| Work to be completed |
In the listing below, find the line containing "(** ** Tile kernels *)" and the line containing "unfold lookup2, set2.". Repeat exactly those two lines and every line between them, nothing more.

◇ ◇ ◇ ◇ ◇ ◇ ◇

(** C4 (as amended).  For every non-empty null-filtered sample in which
    no value occurs 65536 times or more, [_agg_nan_mode] returns a value of
    the sample with the highest occurrence count, and among the values tied
    for the highest count it returns the numerically smallest. *)
Theorem mode_highest_count_smallest_value (x : list f64) :
  sample x ≠ [] →
  (∀ v, occ v (sample x) < 65536) →
  is_mode (sample x) (_agg_nan_mode x).
Proof.
  intros Hne Hsmall. rewrite _agg_nan_mode_unfold.
  rewrite decide_False by (by destruct (sample x)).
  set (s := sample x) in *. cbv zeta.
  set (vals := merge_sort f64_le s).
  assert (Hperm : vals ≡ₚ s) by apply merge_sort_Permutation.
  assert (Hsorted : StronglySorted f64_le vals)
    by apply (StronglySorted_merge_sort _).
  assert (Hcnts : (λ v, to_uint16 (dict_get (foldl count_up ∅ s) v)) <$> vals
                  = (λ v, occ v s) <$> vals).
  { apply list_fmap_ext. intros _ v _. rewrite dict_get_foldl_count_up.
    unfold dict_get at 1. rewrite lookup_empty. simpl.
    unfold to_uint16. apply Z.mod_small.
    pose proof (occ_nonneg v s). pose proof (Hsmall v). lia. }
  rewrite Hcnts.
  assert (Hvne : (λ v, occ v s) <$> vals ≠ []).
  { intros Hnil. apply fmap_nil_inv in Hnil. rewrite Hnil in Hperm.
    by apply Permutation_nil_l in Hperm. }
  destruct (np_argmax_spec _ Hvne) as (m & Hm & Hall & Hlt).
  set (r := np_argmax ((λ v, occ v s) <$> vals)) in *.
  rewrite list_lookup_fmap in Hm.
  destruct (vals !! r) as [a|] eqn:Ha; [|done]. simpl in Hm. simplify_eq.
  rewrite (list_lookup_total_correct _ _ _ Ha).
  split; [|split].
  - rewrite <-Hperm. by apply list_elem_of_lookup_2 in Ha.
  - intros v Hv. rewrite <-Hperm in Hv.
    apply list_elem_of_lookup_1 in Hv as [k Hk].
    apply (Hall k). by rewrite list_lookup_fmap, Hk.
  - intros v Hv Htie. rewrite <-Hperm in Hv.
    apply list_elem_of_lookup_1 in Hv as [k Hk].
    destruct (decide (k < r)%nat) as [Hkr|Hkr].
    + pose proof (Hlt k (occ v s) Hkr) as Hc.
      rewrite list_lookup_fmap, Hk in Hc. specialize (Hc eq_refl). lia.
    + apply (StronglySorted_lookup_le f64_le vals Hsorted r k); [lia|done..].
Qed.

(** C4 as stated fails: a sample with one 7 and 65536 fives.  The count
    of 5 is stored in 16 bits as 0, so the 7 wins. *)
Lemma mode_count_wraps :
  ¬ is_mode (sample mode_wrap_sample) (_agg_nan_mode mode_wrap_sample).
Proof.
  intros (_ & Hmax & _).
  assert (Hres : bool_decide (_agg_nan_mode mode_wrap_sample = f64_of_Z 7) = true).
  { rewrite _agg_nan_mode_unfold. vm_compute. reflexivity. }
  apply bool_decide_eq_true in Hres. rewrite Hres in Hmax.
  assert (H5 : occ (f64_of_Z 5) (sample mode_wrap_sample) = 65536)
    by (vm_compute; reflexivity).
  assert (H7 : occ (f64_of_Z 7) (sample mode_wrap_sample) = 1)
    by (vm_compute; reflexivity).
  specialize (Hmax (f64_of_Z 5)). rewrite H5, H7 in Hmax.
  assert (65536 ≤ 1); [|lia].
  apply Hmax. apply occ_elem_of. rewrite H5. lia.
Qed.

Lemma mode_highest_count_smallest_value_witness :
  is_mode (sample mode_sample) (_agg_nan_mode mode_sample).
Proof.
  apply (mode_highest_count_smallest_value mode_sample).
  - vm_compute. discriminate.
  - intros v. pose proof (occ_le_length v (sample mode_sample)) as H.
    change (length (sample mode_sample)) with 5%nat in H. lia.
Defined.

(** *** Empty samples *)

Lemma sample_nil_Forall x : sample x = [] → Forall (λ v, isnan v = true) x.
Proof.
  induction x as [|[|q] x IH]; intros H; [done|..].
  - rewrite sample_cons_nan in H. constructor; auto.
  - by rewrite sample_cons_fin in H.
Qed.

Lemma unique_scan_empty x s :
  sample x = [] → foldl unique_step s x = s.
Proof.
  intros H%sample_nil_Forall. revert s.
  induction H as [|v x Hv _ IH]; intros s; [done|].
  simpl. unfold unique_step at 2. rewrite Hv. apply IH.
Qed.

Lemma freq_scan_empty x st :
  sample x = [] → foldl freq_step st x = st.
Proof.
  intros H%sample_nil_Forall. revert st.
  induction H as [|v x Hv _ IH]; intros st; [done|].
  simpl. unfold freq_step at 2. rewrite Hv. apply IH.
Qed.

Lemma Qc_of_Z_0 : Qc_of_Z 0 = 0%Qc.
Proof. by apply Qc_is_canon. Qed.

Section empty_sample.
Context `{!Foreign}.
Variable x : list f64.
Hypothesis Hempty : sample x = [].

Lemma np_nanmean_empty : np_nanmean x = NaN.
Proof.
  unfold np_nanmean. rewrite (sample_nil_nonnan x Hempty).
  unfold fdiv, Qc_len. change (Z.of_nat (length [])) with 0.
  rewrite decide_True; [done|apply Qc_of_Z_0].
Qed.

Lemma np_nanvar_empty : np_nanvar x = NaN.
Proof. unfold np_nanvar. by rewrite np_nanmean_empty. Qed.

Lemma _agg_nan_mode_empty : _agg_nan_mode x = NaN.
Proof. rewrite _agg_nan_mode_unfold, Hempty. done. Qed.

Lemma _agg_nan_unique_empty : _agg_nan_unique x = NaN.
Proof.
  unfold _agg_nan_unique. rewrite (unique_scan_empty x ∅ Hempty). done.
Qed.

Lemma freq_scan_empty_sample : freq_scan x = (∅, 0).
Proof. apply (freq_scan_empty x _ Hempty). Qed.
End empty_sample.

(** C1.  On a sample whose null-filtered part is empty, ten of the eleven
    reducers return NaN; [_agg_nan_sum] returns 0. *)
Theorem empty_sample_reducers `{!Foreign} (x : list f64) :
  sample x = [] →
  _agg_nan_min x = NaN ∧ _agg_nan_max x = NaN ∧ _agg_nan_mean x = NaN
  ∧ _agg_nan_median x = NaN ∧ _agg_nan_mode x = NaN
  ∧ _agg_nan_std x = NaN ∧ _agg_nan_var x = NaN
  ∧ _agg_nan_unique x = NaN ∧ _agg_nan_entropy x = NaN
  ∧ _agg_nan_asm x = NaN
  ∧ _agg_nan_sum x = Fin 0%Qc.
Proof.
  intros Hempty. pose proof (sample_nil_nonnan x Hempty) as Hnn.
  repeat split.
  - unfold _agg_nan_min, np_nanmin. by rewrite Hnn.
  - unfold _agg_nan_max, np_nanmax. by rewrite Hnn.
  - by apply np_nanmean_empty.
  - unfold _agg_nan_median, np_nanmedian. by rewrite Hnn.
  - by apply _agg_nan_mode_empty.
  - unfold _agg_nan_std, np_nanstd. by rewrite np_nanvar_empty.
  - by apply np_nanvar_empty.
  - by apply _agg_nan_unique_empty.
  - unfold _agg_nan_entropy. by rewrite freq_scan_empty_sample.
  - unfold _agg_nan_asm. by rewrite freq_scan_empty_sample.
  - unfold _agg_nan_sum, np_nansum. by rewrite Hnn.
Qed.

Lemma empty_sample_reducers_witness :
  _agg_nan_unique [NaN; NaN; NaN] = NaN
  ∧ _agg_nan_sum [NaN; NaN; NaN] = Fin 0%Qc.
Proof.
  pose proof (@empty_sample_reducers example_foreign [NaN; NaN; NaN] eq_refl)
    as (_ & _ & _ & _ & _ & _ & _ & Hu & _ & _ & Hs).
  exact (conj Hu Hs).
Defined.

(** ** Tile kernels *)

(** *** Arrays written cell by cell *)

Lemma lookup2_set2 {A} (g : grid A) r c v i j :
  lookup2 (set2 g r c v) i j =
    if decide (i = r ∧ j = c) then (λ _, v) <$> lookup2 g i j
    else lookup2 g i j.
Proof.
  unfold lookup2, set2. destruct (decide (i = r)) as [->|Hir].
  - rewrite list_lookup_alter_eq. destruct (g !! r) as [row|]; simpl.
    + destruct (decide (j = c)) as [->|Hjc].
      * rewrite decide_True by done.
        destruct (decide (c < length row)%nat) as [Hlt|Hge].
        -- rewrite list_lookup_insert_eq by done.
           destruct (lookup_lt_is_Some_2 row c Hlt) as [y ->]. done.
        -- rewrite list_insert_ge by lia.
           rewrite (lookup_ge_None_2 row c) by lia. done.
      * rewrite decide_False by tauto. by rewrite list_lookup_insert_ne.
    + by destruct (decide _).
  - rewrite list_lookup_alter_ne by done. rewrite decide_False by tauto. done.
Qed.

◇ ◇ ◇ ◇ ◇ ◇ ◇

| Written reply |
(** ** Tile kernels *)

(** *** Arrays written cell by cell *)

Lemma lookup2_set2 {A} (g : grid A) r c v i j :
  lookup2 (set2 g r c v) i j =
    if decide (i = r ∧ j = c) then (λ _, v) <$> lookup2 g i j
    else lookup2 g i j.
Proof.
  unfold lookup2, set2. destruct (decide (i = r)) as [->|Hir].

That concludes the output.